Hallo Vater!

Voller Stern Voller Stern Voller Stern Voller Stern Leerer Stern
marcialoup Avatar

Von

Mal eine andere Familiengeschichte: vom Aufräumen im eigenen Leben, von der Konfrontation mit der Kindheit, die zuhause im Elternhaus in jeder Ecke schlummert und die einen begleitet, wenn man als Tochter den Vater im hohen Alter pflegt. Als Kind der 70er/80er kann man die Gedanken und Erlebnisse in diesem Roman sehr gut nachspüren, weil man sie eventuell selbst schon so erlebt hat und ja, es braucht Mut, um die Momente des eigenen Lebens noch einmal zu erleben; sich allem zu stellen, was hochkommt, wenn man als Erwachsene/r nach langer Zeit ins Elternhaus zurückkehrt. Manche Erinnerungen passen in einen Karton, den man verstaubt und nach altem Papier riechend vom Dachboden kramt. Ihn zu öffnen kostet Überwindung, denn die Geister der Erinnerung werden dadurch freigelassen und schwirren in die aktuelle Gegenwart während man selbst in die Vergangenheit hineingezogen wird. Die Konfrontation mit sich selbst, der Spiegel der Vergangenheit, gelüftete Geheimnisse – man muß es aushalten (können).
So geht es Franziska – sie fährt zu ihrem verwitweten Vater, um ihn einige Zeit zu pflegen. Ihre Schwester Monika ist im „Urlaub“, dafür springt sie ein. Zunächst sind wenige Wochen geplant, doch Monika ist nicht nur im Urlaub - so schnell wird sie nicht wiederkommen... Ohne es zu wissen und zu wollen übernimmt Franziska mehr als nur eine Urlaubspflege. Franziska und ihr Vater Heinrich müssen sich langsam wieder aneinander herantasten, zu viel war passiert, was nicht ausgesprochen wurde, was falsch verstanden oder nicht ausdiskutiert wurde.

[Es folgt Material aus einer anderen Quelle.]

(* ===== verification/Args.v ===== *)
(** * Command line and argument structures

    [parse_opt] and [init_args] of the two servers (anonymbe.cpp,
    writeproxy.cpp) on the fixed-size buffers of [struct Arguments]
    (anonymbe_args.h, writeproxy_args.h), and the conversions of the port. *)

From stdpp Require Import base gmap strings list.
From Stdlib Require Import ZArith Ascii Lia.
From S2P Require Import Prelude Cxx.

(** ** C buffers

    A [char] array is a string of fixed length; the NUL padding is explicit. *)

Definition NUL : ascii := "000"%char.

(** [memset(buf, 0, n)] on a whole array. *)
Definition zeros (n : nat) : string := str_repeat n NUL.

(** [strncpy(dst, src, n)]: up to [n] bytes of the C string [src], padded with
    NULs to [n]; the rest of [dst] stays. *)
Definition strncpy (dst src : string) (n : nat) : string :=
  resize (c_str src) n NUL +:+ str_drop n dst.

(** Reading a [char] array as a C string is defined only if it holds a NUL. *)
Fixpoint has_nul (s : string) : bool :=
  match s with
  | EmptyString => false
  | String c s => Ascii.eqb c NUL || has_nul s
  end.

Definition read_cstr (buf : string) : outcome exn string :=
  if has_nul buf then Ok (c_str buf) else Undefined.

Lemma has_nul_app s t : has_nul (s +:+ t) = has_nul s || has_nul t.
Proof. induction s as [|c s IH]; simpl; [done|]. rewrite IH. by rewrite orb_assoc. Qed.

Lemma has_nul_c_str s : has_nul (c_str s) = false.
Proof.
  induction s as [|c s IH]; simpl; [done|].
  destruct (Ascii.eqb c "000") eqn:E; simpl; [done|]. unfold NUL. by rewrite E.
Qed.

Lemma has_nul_take n s : has_nul s = false → has_nul (str_take n s) = false.
Proof.
  revert s. induction n as [|n IH]; intros [|c s]; simpl; try done.
  intros [-> H]%orb_false_iff. by rewrite IH.
Qed.

Lemma has_nul_zeros n : has_nul (zeros n) = negb (Nat.eqb n 0).
Proof. by destruct n. Qed.

Lemma c_str_no_nul s t : has_nul s = false → c_str (s +:+ t) = s +:+ c_str t.
Proof.
  induction s as [|c s IH]; simpl; [done|].
  intros [H1 H2]%orb_false_iff. unfold NUL in H1. by rewrite H1, IH.
Qed.

Lemma c_str_zeros n : c_str (zeros n) = "".
Proof. by destruct n. Qed.

Lemma length_strncpy dst src n :
  (n ≤ String.length dst)%nat → String.length (strncpy dst src n) = String.length dst.
Proof.
  intros. unfold strncpy. rewrite length_append, length_resize, length_str_drop. lia.
Qed.

(** What a buffer holds after [strncpy]. *)
Lemma has_nul_strncpy dst src n :
  has_nul (strncpy dst src n)
  = negb (n <=? String.length (c_str src))%nat || has_nul (str_drop n dst).
Proof.
  unfold strncpy, resize. rewrite !has_nul_app, has_nul_take by apply has_nul_c_str. simpl.
  f_equal. fold (zeros (n - String.length (c_str src))). rewrite has_nul_zeros. f_equal.
  destruct (Nat.leb_spec n (String.length (c_str src))), (Nat.eqb_spec (n - String.length (c_str src)) 0);
    (done || lia).
Qed.

(** ** Numbers *)

(** An [int] stored in a [size_t], then in an [unsigned short]. *)
Definition to_size_t (z : Z) : Z := wrap 64 z.
Definition to_port (z : Z) : Z := wrap 16 z.

(** What [parse_opt] does: [error_t], or an exception of [std::stoi] that
    leaves the program. *)
Inductive opt_result (A : Type) : Type :=
| OptOk (a : A)
| ARGP_ERR_UNKNOWN
| OptThrow (out_of_range : bool).
Arguments OptOk {A} a.
Arguments ARGP_ERR_UNKNOWN {A}.
Arguments OptThrow {A} out_of_range.

Definition with_stoi {A} (arg : string) (k : Z → A) : opt_result A :=
  match stoi arg with
  | Stoi z => OptOk (k (to_size_t z))
  | StoiInvalid => OptThrow false
  | StoiOutOfRange => OptThrow true
  end.

(** ** The key manager *)

Module KeyManager.

Record Arguments : Type := Args {
  port : Z;
  indexed : Z;
  mongo : string;
}.

Definition mongo_size : nat := 1024.

Definition default_mongo : string :=
  "mongodb://sgx-3.maas:27017/" +:+
  "?ssl=true&sslAllowInvalidCertificates=true&" +:+
  "sslAllowInvalidHostnames=true".

(** [uninit] is what the array held before. *)
Definition init_args (uninit : string) : Arguments :=
  Args 4444 1 (strncpy uninit default_mongo mongo_size).

Definition parse_opt (key : ascii) (arg : string) (args : Arguments) : opt_result Arguments :=
  if Ascii.eqb key "p" then with_stoi arg (λ p, Args p (indexed args) (mongo args))
  else if Ascii.eqb key "m" then
    OptOk (Args (port args) (indexed args) (strncpy (mongo args) arg mongo_size))
  else if Ascii.eqb key "i" then
    OptOk (if (c_str arg =? "false")%string then Args (port args) 0 (mongo args) else args)
  else ARGP_ERR_UNKNOWN.

(** [argp_parse] hands over the options one by one. *)
Fixpoint parse_all (opts : list (ascii * string)) (args : Arguments) : opt_result Arguments :=
  match opts with
  | [] => OptOk args
  | (key, arg) :: opts =>
      match parse_opt key arg args with
      | OptOk args => parse_all opts args
      | ARGP_ERR_UNKNOWN => ARGP_ERR_UNKNOWN
      | OptThrow b => OptThrow b
      end
  end.

(** The buffer keeps its size whatever the options. *)
Lemma parse_opt_size key arg args args' :
  String.length (mongo args) = mongo_size → parse_opt key arg args = OptOk args' →
  String.length (mongo args') = mongo_size.
Proof.
  intros Hlen. unfold parse_opt, with_stoi. intros H. repeat case_match; simplify_eq; try done.
  simpl. rewrite length_strncpy; [done|]. by rewrite Hlen.
Qed.

Lemma parse_all_size opts args args' :
  String.length (mongo args) = mongo_size → parse_all opts args = OptOk args' →
  String.length (mongo args') = mongo_size.
Proof.
  revert args. induction opts as [|[key arg] opts IH]; intros args Hlen; simpl; [congruence|].
  destruct (parse_opt key arg args) as [a| |] eqn:E; [|done|done].
  apply IH. by eapply parse_opt_size.
Qed.

Lemma parse_all_app o1 o2 args :
  parse_all (o1 ++ o2) args =
  match parse_all o1 args with
  | OptOk a => parse_all o2 a
  | r => r
  end.
Proof.
  revert args. induction o1 as [|[k a] o1 IH]; intros args; simpl; [done|].
  destruct (parse_opt k a args); simpl; auto.
Qed.

(** The array after the option [-m arg], read as a C string. *)
Lemma read_mongo args arg :
  String.length (mongo args) = mongo_size →
  read_cstr (strncpy (mongo args) arg mongo_size)
  = if (String.length (c_str arg) <? mongo_size)%nat then Ok (c_str arg) else Undefined.
Proof.
  intros Hlen. unfold read_cstr. rewrite has_nul_strncpy, str_drop_ge by (rewrite Hlen; done).
  rewrite orb_false_r, <-Nat.ltb_antisym. destruct (Nat.ltb_spec (String.length (c_str arg)) mongo_size) as [Hlt|];
    [|done]. f_equal. unfold strncpy, resize. rewrite str_drop_ge by (rewrite Hlen; done).
  rewrite append_nil_r, str_take_all by lia. fold (zeros (mongo_size - String.length (c_str arg))).
  rewrite c_str_no_nul, c_str_zeros by apply has_nul_c_str. apply append_nil_r.
Qed.

(** The connection string the service gets is the argument of the last
    [-m] option, if it is shorter than the array; an argument of 1024 bytes or
    more fills the array without a terminator, and reading it is undefined. *)
Theorem mongo_option uninit opts arg args :
  String.length uninit = mongo_size →
  parse_all (opts ++ [("m"%char, arg)]) (init_args uninit) = OptOk args →
  read_cstr (mongo args)
  = if (String.length (c_str arg) <? mongo_size)%nat then Ok (c_str arg) else Undefined.
Proof.
  intros Hlen. rewrite parse_all_app.
  destruct (parse_all opts (init_args uninit)) as [a| |] eqn:E; [|done|done].
  intros [= <-]. apply read_mongo. eapply parse_all_size; [|exact E].
  unfold init_args. cbn [mongo]. rewrite length_strncpy; [done|]. by rewrite Hlen.
Qed.

Lemma mongo_option_witness :
  read_cstr (strncpy (mongo (init_args (zeros 1024))) (str_repeat 1024 "x") mongo_size) = Undefined.
Proof.
  apply (mongo_option (zeros 1024) [] (str_repeat 1024 "x")
    (Args 4444 1 (strncpy (mongo (init_args (zeros 1024))) (str_repeat 1024 "x") mongo_size)));
    reflexivity.
Defined.
End KeyManager.

(** ** The writer proxy *)

Module Proxy.

(** The seven arrays of 100 characters. *)
Record Arguments : Type := Args {
  port : Z;
  minioendpoint : string;
  miniosecret : string;
  minioaccesskey : string;
  tokenuser : string;
  tokenpass : string;
  tokenendpoint : string;
  amendpoint : string;
}.

Definition array_size : nat := 100.

Definition init_args : Arguments :=
  let z := zeros array_size in Args 4445 z z z z z z z.

(** [strncpy(args->field, arg, sizeof(args->field) - 1)]. *)
Definition fill (field arg : string) : string := strncpy field arg (array_size - 1).

Definition parse_opt (key : ascii) (arg : string) (a : Arguments) : opt_result Arguments :=
  let 'Args p me ms ma tu tp te am := a in
  if Ascii.eqb key "p" then with_stoi arg (λ p, Args p me ms ma tu tp te am)
  else if Ascii.eqb key "m" then OptOk (Args p (fill me arg) ms ma tu tp te am)
  else if Ascii.eqb key "a" then OptOk (Args p me ms (fill ma arg) tu tp te am)
  else if Ascii.eqb key "k" then OptOk (Args p me (fill ms arg) ma tu tp te am)
  else if Ascii.eqb key "u" then OptOk (Args p me ms ma (fill tu arg) tp te am)
  else if Ascii.eqb key "w" then OptOk (Args p me ms ma tu (fill tp arg) te am)
  else if Ascii.eqb key "t" then OptOk (Args p me ms ma tu tp (fill te arg) am)
  else if Ascii.eqb key "e" then OptOk (Args p me ms ma tu tp te (fill am arg))
  else ARGP_ERR_UNKNOWN.

Fixpoint parse_all (opts : list (ascii * string)) (args : Arguments) : opt_result Arguments :=
  match opts with
  | [] => OptOk args
  | (key, arg) :: opts =>
      match parse_opt key arg args with
      | OptOk args => parse_all opts args
      | ARGP_ERR_UNKNOWN => ARGP_ERR_UNKNOWN
      | OptThrow b => OptThrow b
      end
  end.

(** [args.field[sizeof(args.field) - 1] = 0] in [ecall_init]. *)
Definition terminate (field : string) : string :=
  str_take (array_size - 1) field +:+ String NUL "".

Definition ecall_terminate (a : Arguments) : Arguments :=
  Args (port a) (terminate (minioendpoint a)) (terminate (miniosecret a))
    (terminate (minioaccesskey a)) (terminate (tokenuser a)) (terminate (tokenpass a))
    (terminate (tokenendpoint a)) (terminate (amendpoint a)).

(** A terminated array: its last byte is a NUL. *)
Definition terminated (s : string) : Prop :=
  String.length s = array_size ∧ str_drop (array_size - 1) s = String NUL "".

Definition args_ok (a : Arguments) : Prop :=
  terminated (minioendpoint a) ∧ terminated (miniosecret a) ∧ terminated (minioaccesskey a)
  ∧ terminated (tokenuser a) ∧ terminated (tokenpass a) ∧ terminated (tokenendpoint a)
  ∧ terminated (amendpoint a).

Lemma fill_terminated field arg : terminated field → terminated (fill field arg).
Proof.
  intros [Hl Hd]. unfold fill. split.
  - rewrite length_strncpy; [done|]. rewrite Hl. unfold array_size. lia.
  - unfold strncpy. rewrite str_drop_app by (by rewrite length_resize). done.
Qed.

Lemma parse_opt_ok key arg a a' : args_ok a → parse_opt key arg a = OptOk a' → args_ok a'.
Proof.
  destruct a as [p me ms ma tu tp te am]. intros (H1 & H2 & H3 & H4 & H5 & H6 & H7) Hp.
  simpl in *. unfold parse_opt, with_stoi in Hp. repeat case_match; simplify_eq; try done;
    split_and!; simpl; auto using fill_terminated.
Qed.

(** C40: Whatever the options of the writer proxy, every array of its
    arguments ends with a NUL, so that each is a C string and the terminators
    [ecall_init] writes change nothing. *)
Theorem proxy_arrays_terminated opts args :
  parse_all opts init_args = OptOk args →
  args_ok args ∧ ecall_terminate args = args.
Proof.
  intros Hp. assert (Hok : args_ok args).
  { assert (H0 : args_ok init_args) by (split_and!; (split; vm_compute; reflexivity)).
    revert H0 Hp. generalize init_args. induction opts as [|[k arg] opts IH]; intros a Ha; simpl.
    { by intros [= <-]. }
    destruct (parse_opt k arg a) as [a'| |] eqn:E; [|done|done].
    intros Hp. eapply IH; [by eapply parse_opt_ok|done]. }
  split; [done|]. assert (Ht : ∀ s, terminated s → terminate s = s).
  { intros s [_ Hd]. unfold terminate. rewrite <-Hd. clear. generalize (array_size - 1)%nat.
    intros n. revert s. induction n as [|n IH]; intros [|c s]; simpl; try done. by rewrite IH. }
  destruct args as [p me ms ma tu tp te am]. unfold args_ok in Hok. simpl in Hok.
  unfold ecall_terminate. simpl. destruct Hok as (? & ? & ? & ? & ? & ? & ?).
  by rewrite !Ht.
Qed.

Lemma proxy_arrays_terminated_witness :
  args_ok (Args 4445 (fill (zeros 100) (str_repeat 200 "x")) (zeros 100) (zeros 100) (zeros 100)
             (zeros 100) (zeros 100) (zeros 100)).
Proof.
  apply (proxy_arrays_terminated [("m"%char, str_repeat 200 "x")]). vm_compute. reflexivity.
Defined.
End Proxy.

Wenn man selbst Eltern pflegt oder gepflegt hat, findet man sich in diesem Buch sehr oft wieder – eine berührende Zeit, schmerzhaft und schön zugleich, im Nachblick außergewöhnlich wertvoll, auch wenn man mehr als einmal aufgeben möchte, weil man manchmal an scheinbar unüberwindbare Grenzen stößt.
Die Perspektive wechselt zwischen Franziska und ihrem Vater, und der Leser erfährt von beiden Seiten deren Leben und Erleben im Früher und im Heute.
Leise, doch mit kraftvollen Worten zeichnet die Autorin ein eindringliches Bild von Franziska, ihrem Vater und all den Personen, die zu ihren Leben gehör(t)en. Die schöne Sprache läßt das Buch angenehm fließen.

„Die Küchenuhr tickt die Sekunden herunter“.
Diesen Satz nehme ich mit, denn wir haben alle schon heruntergetickte Sekunden, und man sollte ab und zu mal innehalten und hören, ob sie richtig getickt haben oder ob man an der Uhr noch etwas stellen kann/soll/muß.